IV Domingo de Adviento (Mt 1,18-24) - Ciclo A: Carne y espíritu


Por A. Pronzato

Isaías 7, 10-14 / Romanos 1, 1-7 / Mateo 1, 18-24

Con el hombre y sin el hombre

Dios, para manifestarse, se fía de la carne. Dios se sirve de nuestra carne.
La encarnación no es una obra de teatro, una apariencia. El Hijo de Dios se hace hombre no fingida, sino realmente.
Jesús de Nazaret fue un hombre entre los hombres. Fue hombre como nosotros.
No es fácil acoger estos mensajes. Alguien ha dicho con razón que el misterio más difícil de aceptar no es el de la Trinidad, sino el de la Encarnación.
La historia de dos mil años de herejías (y ciertas actitudes y mentalidades que se manifiestan también hoy en todos los niveles) está demostrando lo difícil que es reconocer la presencia de Dios en el hombre, la unidad indivisible de Dios y del hombre.
Sin embargo, el evangelio de hoy nos obliga no sólo a aceptar la opción de la carne por parte de Dios, sino a establecer una unión decisiva: la de la carne con el Espíritu. La nueva realidad que de aquí se deriva es fruto de estos dos elementos, a partir de ahora inseparables: la carne y el Espíritu.
La intervención del Espíritu no anula la carne, sino que la trasciende, la lleva a otro nivel. La ley del Espíritu es la «superación», no la abolición o la anulación de la carne.
La profunda identidad de Jesús no puede captarse ni reconocerse a través de la carne.
Jesús, a pesar de pertenecer al linaje de David, lo supera infinitamente. La promesa se realiza no a través de la sangre, sino a través de la elección.
El proyecto de Dios, expresión de su fidelidad, se realiza puntualmente, pero no en coincidencia con la esperanza mesiánica «carnal», tan común y difundida por entonces.
El proyecto, en Jesús, asume la forma nueva y desconcertante de la cruz.
Jesús nace de la tierra, pero es un don de arriba; es fruto del Espíritu.
José es realmente «justo», aunque no se sitúa en la línea prudente de la carne y en la praxis relativa («repudiar» a la propia esposa «en secreto»), sino que se abre a la perspectiva vertiginosa del misterio. Reconoce la obra del Espíritu.
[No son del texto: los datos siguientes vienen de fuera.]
(** A settled promise is forgotten; its queue may become popable. *)
Lemma settle_untouched p p' i q b : promises q !! p' = Some i ->
  untouched p q (Build_tq (alter (fun x => Build_queue (tasks x) (b || popable x)) i (queueStack q))
                   (delete p' (promises q)) (nextPromise q)).
Proof.
  intros Hp' Hi. pose proof Hi as [H1 H2 H3 H4].
  set (f := fun x : queue F => Build_queue (tasks x) (b || popable x)).
  assert (Hkeep : forall j, j <> i -> (exists x, queueStack q !! j = Some x /\ popable x = false) ->
    exists x, alter f i (queueStack q) !! j = Some x /\ popable x = false).
  { intros j Hj (x & Hx & Hp). exists x. by rewrite list_lookup_alter_ne. }
  assert (Hbelow : forall j, tasks <$> take j (alter f i (queueStack q)) = tasks <$> take j (queueStack q)).
  { intros j. apply list_eq. intros k. rewrite !list_lookup_fmap. destruct (decide (k < j)).
    - rewrite !lookup_take_lt by done. destruct (decide (i = k)) as [->|].
      + rewrite list_lookup_alter_eq. by destruct (queueStack q !! k).
      + by rewrite list_lookup_alter_ne.
    - by rewrite !lookup_take_ge by lia. }
  split; cbn; [split; cbn|lia|..].
  - intros Hnil. apply (f_equal length) in Hnil. rewrite length_alter in Hnil.
    by apply nil_length_inv in Hnil.
  - intros x j [Hne Hx]%lookup_delete_Some. destruct (H2 x j Hx) as [? Hy].
    split; [done|]. apply Hkeep; [|done]. intros ->. by apply Hne, (H3 _ _ i).
  - intros x y j [_ Hx]%lookup_delete_Some [_ Hy]%lookup_delete_Some. by eapply H3.
  - intros x j [_ Hx]%lookup_delete_Some. by eapply H4.
  - intros _ Hn. by apply lookup_delete_None; right.
  - intros j Hp. destruct (decide (p' = p)) as [->|]; [left; apply lookup_delete_eq|right].
    rewrite lookup_delete_ne by done. split; [done|]. apply Hbelow.
  - intros j (Hj & Hx & Hf). split; [|apply Hbelow]. split_and!; [done| |].
    + apply Hkeep; [|done]. intros ->. by eapply Hf.
    + intros x Hd. cbn in Hd. apply lookup_delete_Some in Hd as [_ Hd]. by eapply Hf.
Qed.

Lemma alter_self {A} (f : A -> A) i (l : list A) : (forall x, f x = x) -> alter f i l = l.
Proof.
  intros H. apply list_eq. intros k. destruct (decide (i = k)) as [->|].
  - rewrite list_lookup_alter_eq. destruct (l !! k); cbn; by rewrite ?H.
  - by rewrite list_lookup_alter_ne.
Qed.
Lemma alter_insert {A} (f : A -> A) i (l : list A) x : l !! i = Some x -> alter f i l = <[i := f x]> l.
Proof.
  intros H. apply list_eq. intros k. destruct (decide (i = k)) as [->|].
  - by rewrite list_lookup_alter_eq, H, list_lookup_insert_eq by (by eapply lookup_lt_Some).
  - by rewrite list_lookup_alter_ne, list_lookup_insert_ne.
Qed.

Lemma reject_untouched p p' e : evolves (untouched_in p) (reject p' e).
Proof.
  intros s. unfold reject, final. rewrite bind_gets.
  destruct (promises (tq_get s) !! p') as [i|] eqn:E; [|reflexivity]. unfold upd. rewrite bind_modify.
  unfold untouched_in. cbn. rewrite tq_get_set.
  pose proof (settle_untouched p p' i (tq_get s) false E) as H.
  rewrite alter_self in H; [done|]. by intros [].
Qed.

Section clients.
Hypothesis Hrun : forall p f, evolves (untouched_in p) (run f).
Hypothesis Hgen : forall p f, evolves (untouched_in p) (gen f).
Hypothesis Hmore : forall p, evolves (untouched_in p) onMoreTasks.

(** A pending promise always finds its queue: the assignment of [popable] cannot fail. *)
Lemma resolve_step p s i : stack_inv (tq_get s) -> promises (tq_get s) !! p = Some i ->
  exists s', resolve p s = (let! b := hasTasksToProcess in when b onMoreTasks) s' /\
    tq_get s' = Build_tq (alter (fun x => Build_queue (tasks x) true) i (queueStack (tq_get s)))
                  (delete p (promises (tq_get s))) (nextPromise (tq_get s)).
Proof.
  intros Hi Hp. destruct (si_promise _ Hi p i Hp) as (_ & x & Hx & _).
  unfold resolve. rewrite bind_gets, Hp. unfold upd. rewrite bind_modify, bind_gets, tq_get_set. cbn.
  rewrite Hx, bind_modify. eexists. split; [reflexivity|]. rewrite !tq_get_set. cbn.
  by rewrite (alter_insert _ _ _ x).
Qed.

Lemma resolve_untouched p p' : evolves (untouched_in p) (resolve p').
Proof.
  intros s. unfold untouched_in. apply untouched_of_inv. intros Hi.
  destruct (promises (tq_get s) !! p') as [i|] eqn:E.
  2: { unfold resolve, final. rewrite bind_gets, E. cbn. reflexivity. }
  destruct (resolve_step p' s i Hi E) as (s' & Es & Et). unfold final. rewrite Es.
  transitivity (tq_get s').
  - rewrite Et. apply (settle_untouched p p' i (tq_get s) true E).
  - assert (H : evolves (untouched_in p) (let! b := hasTasksToProcess in when b onMoreTasks)) by js_auto.
    apply H.
Qed.

Lemma genPromise_untouched p f : evolves (untouched_in p) (genPromise f).
Proof.
  intros s. unfold untouched_in. apply untouched_of_inv. intros Hi.
  unfold genPromise, final, upd. rewrite bind_modify. set (s1 := tq_set _ s). rewrite bind_gets.
  pose proof (push_untouched p (tq_get s)) as U1.
  assert (E1 : tq_get s1 = Build_tq (queueStack (tq_get s) ++ [Build_queue [] false])
    (promises (tq_get s)) (nextPromise (tq_get s))) by (unfold s1; by rewrite tq_get_set).
  rewrite <- E1 in U1. set (n := length (queueStack (tq_get s1)) - 1).
  assert (En : n = length (queueStack (tq_get s))) by (unfold n; rewrite E1; cbn; rewrite length_app; cbn; lia).
  assert (Hr : reserved (tq_get s1) n).
  { rewrite En, E1. split_and!; cbn.
    - destruct (queueStack (tq_get s)) eqn:Eq; [by apply si_nonempty in Hi|cbn; lia].
    - exists (Build_queue [] false). split; [|done]. by apply list_lookup_middle.
    - intros x Hx. destruct (si_promise _ Hi x _ Hx) as (_ & y & Hy & _). apply lookup_lt_Some in Hy. lia. }
  pose proof (Hgen p f s1) as U2. unfold untouched_in, final, bind in *.
  destruct (gen f s1) as [[[]|e|] s2]; cbn in U2 |- *; try (by transitivity (tq_get s1)).
  rewrite tq_get_set. specialize (U1 Hi). pose proof (U2 (to_inv _ _ _ U1)) as T2.
  destruct (to_reserved _ _ _ T2 n Hr) as [(Hn & Hx & Hfree) _].
  assert (T : touched p (tq_get s) (tq_get s2)) by (apply (transitivity (R:=untouched p) (y:=tq_get s1)); auto; by intros _).
  clear U1 U2 T2 Hr. destruct T as [[I1 I2 I3 I4] N P W R]. intros _.
  assert (Hfresh : forall x i, promises (tq_get s2) !! x = Some i -> x <> nextPromise (tq_get s2)).
  { intros x i Hxi ->. apply I4 in Hxi. lia. }
  split; cbn; [split; cbn|lia|..].
  - done.
  - intros x i. rewrite lookup_insert. case_decide; [|apply I2]. intros [= <-]. done.
  - intros x y i. rewrite !lookup_insert. repeat case_decide; subst; intros Hx' Hy'; try congruence.
      first [by injection Hx' as <-; apply Hfree in Hy' | by injection Hy' as <-; apply Hfree in Hx'
            | by eapply I3].
  - intros x i. rewrite lookup_insert. case_decide; [lia|]. intros Hxi. apply I4 in Hxi. lia.
  - intros Hp Hno. rewrite lookup_insert_ne by lia. auto.
  - intros i Hpi. destruct (W i Hpi) as [Hno|[Hyes E]].
    + left. rewrite lookup_insert_ne; [done|]. intros Heq. apply (si_fresh _ Hi) in Hpi. lia.
    + right. rewrite lookup_insert_ne by (by apply not_eq_sym; eapply Hfresh). done.
  - intros i Hri. destruct (R i Hri) as [(R1 & R2 & R3) E]. split; [|done]. split_and!; [done|done|].
    intros x. cbn. rewrite lookup_insert. case_decide; [|apply R3]. intros [= ->].
    destruct Hri as (_ & (y & Hy & _) & _). apply lookup_lt_Some in Hy. lia.
Qed.

(** ** Sequences of operations *)
Inductive op :=
  | Enqueue (t : task F) | EnqueueTasks (l : list (task F)) | HasTasks | ProcessNext
  | Resolve (p : nat) | Reject (p : nat) (e : exn).
Definition run_op (o : op) : JS Σ unit :=
  match o with
  | Enqueue t => enqueue t
  | EnqueueTasks l => enqueueTasks l
  | HasTasks => do! hasTasksToProcess; ret tt
  | ProcessNext => processNext
  | Resolve p => resolve p
  | Reject p e => reject p e
  end.
Definition run_ops (l : list op) (s : Σ) : Σ := foldl (fun s o => final (run_op o) s) s l.

Lemma processNext_untouched p : evolves (untouched_in p) processNext.
Proof.
  pose proof (genPromise_untouched p). unfold processNext, run_task. js_auto.
  apply untouched_upd, set_current_untouched.
Qed.
Lemma run_op_untouched p o : evolves (untouched_in p) (run_op o).
Proof.
  destruct o; cbn; auto using enqueue_untouched, enqueueTasks_untouched, processNext_untouched,
    resolve_untouched, reject_untouched. js_auto.
Qed.
Lemma run_ops_untouched p l s : untouched_in p s (run_ops l s).
Proof.
  revert s. induction l as [|o l IH]; intros s; [reflexivity|]. cbn.
  transitivity (final (run_op o) s); [apply run_op_untouched|apply IH].
Qed.
Lemma process_one t ts f (s : S) : taskQueue s = one_queue (t :: ts) (taskQueue s) ->
  simple_fn t = Some f -> (deadline s <= 0)%Z ->
  exists s', process_tasks s = (Ret true, s') /\ trace s' = trace s ++ [Ran f] /\
    taskQueue s' = one_queue ts (taskQueue s) /\ interactionSet s' = interactionSet s /\
    deadline s' = deadline s.
Proof.
  intros Hq Ht Hd. rewrite (process_turn _ _ s Hq). unfold process_rest. set (s1 := popped ts s).
  assert (Hr : exists s2, try_catch (run_task run_fn run_fn t) (fun e => throw (with_prefix (t_name t) e)) s1 = (Ret tt, s2) /\
    trace s2 = trace s ++ [Ran f] /\ taskQueue s2 = taskQueue s1 /\
    interactionSet s2 = interactionSet s /\ deadline s2 = deadline s).
  { unfold run_task, simple_fn, try_catch in *.
    destruct (run_fn_quiet f s1) as (s2 & E & T & Q & I & D).
    destruct (t_kind t); try discriminate Ht; injection Ht as ->; rewrite E; by exists s2. }
  destruct Hr as (s2 & E & T & Q & I & D). rewrite (bind_of _ _ _ _ _ E), bind_gets.
  rewrite (proj2 (Z.ltb_ge 0 (deadline s2))) by lia. cbn [andb]. by exists s2.
Qed.

Lemma process_none (s : S) : taskQueue s = one_queue [] (taskQueue s) ->
  process_tasks s = (Ret false, set_taskQueue (taskQueue s) s).
Proof. intros Hq. unfold process_tasks. by rewrite (bind_of _ _ _ _ _ (hasTasks_run _ s Hq)). Qed.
Vive de fe («el justo vivirá por la fe»).
María abandona con decisión las perspectivas, las posibilidades de la carne, y se convierte en campo fecundo, entregando su propio cuerpo, toda su persona, al poder del Espíritu.
Su virginidad se convierte entonces en signo luminoso del Espíritu que actúa en el hombre, en la historia del hombre, con intervenciones imprevisibles, que no pueden catalogarse en nuestros registros «carnales», con intervenciones que están por encima de los medios humanos.
La paradoja está precisamente aquí: Dios necesita, en cierto sentido, del hombre, pero actúa sin el hombre.
La virginidad y la maternidad de María de Nazaret, unidas en la misma mujer, constituyen la demostración más evidente y misteriosa (misterio por exceso de luz, insoportable para la razón humana «carnal») de esta paradoja.

¿Qué continuidad?

El Espíritu garantiza así la continuidad, aunque realizando una ruptura, abriendo una zanja abismal, insertando el elemento novedad, el factor sorpresa, adoptando un estilo que no se puede programar, llevando a cabo un cumplimiento inesperado, una realización imprevisible.
En este punto cabe preguntarse si nuestro amor a la Iglesia es un amor «carnal» o si surge del dinamismo del Espíritu.
El amor carnal necesita celebrar triunfos incluso cuando habría que darse golpes de pecho, se empeña en cerrar los ojos ante manchas palpables y culpas evidentes, se entrega a la exaltación cuando sería más oportuno tener algo de pudor.
El amor según el Espíritu, por el contrario, permite desbordarse de gozo -aunque sea en un tono templado- porque se manifiesta el poder de Dios, y se mantiene en pie a pesar de todas nuestras infamias y miserias. El Espíritu triunfa ya no solamente sin los hombres, sino a pesar de los hombres, aunque sigue necesitando de los hombres y fiándose de la carne.
Y hay también una fidelidad carnal contrapuesta a la fidelidad en la línea del Espíritu. La fidelidad carnal no puede prescindir de repetir el pasado, de reproducir sus modelos, de copiar los esquemas de una sociedad que se considera «ejemplar», exportándolos a culturas, continentes y condiciones diversas.
Nos engañamos al pensar que la Iglesia es fiel porque no cambia, aunque pasen los siglos. Creemos que la fidelidad consiste en copiar -con algunos retoques formales- los gestos, las actitudes y los documentos del eslabón anterior.
«¡Este es amor carnal a la Iglesia!, en cuanto que se presume que manifiesta el poder de Dios a través de la inmutabilidad de nuestra manera de vivir y de pensar. Sin embargo, Dios no necesita esta garantía. Hay una continuidad según el Espíritu. En la Iglesia, la línea de continuidad es el Espíritu de Dios, no la carne».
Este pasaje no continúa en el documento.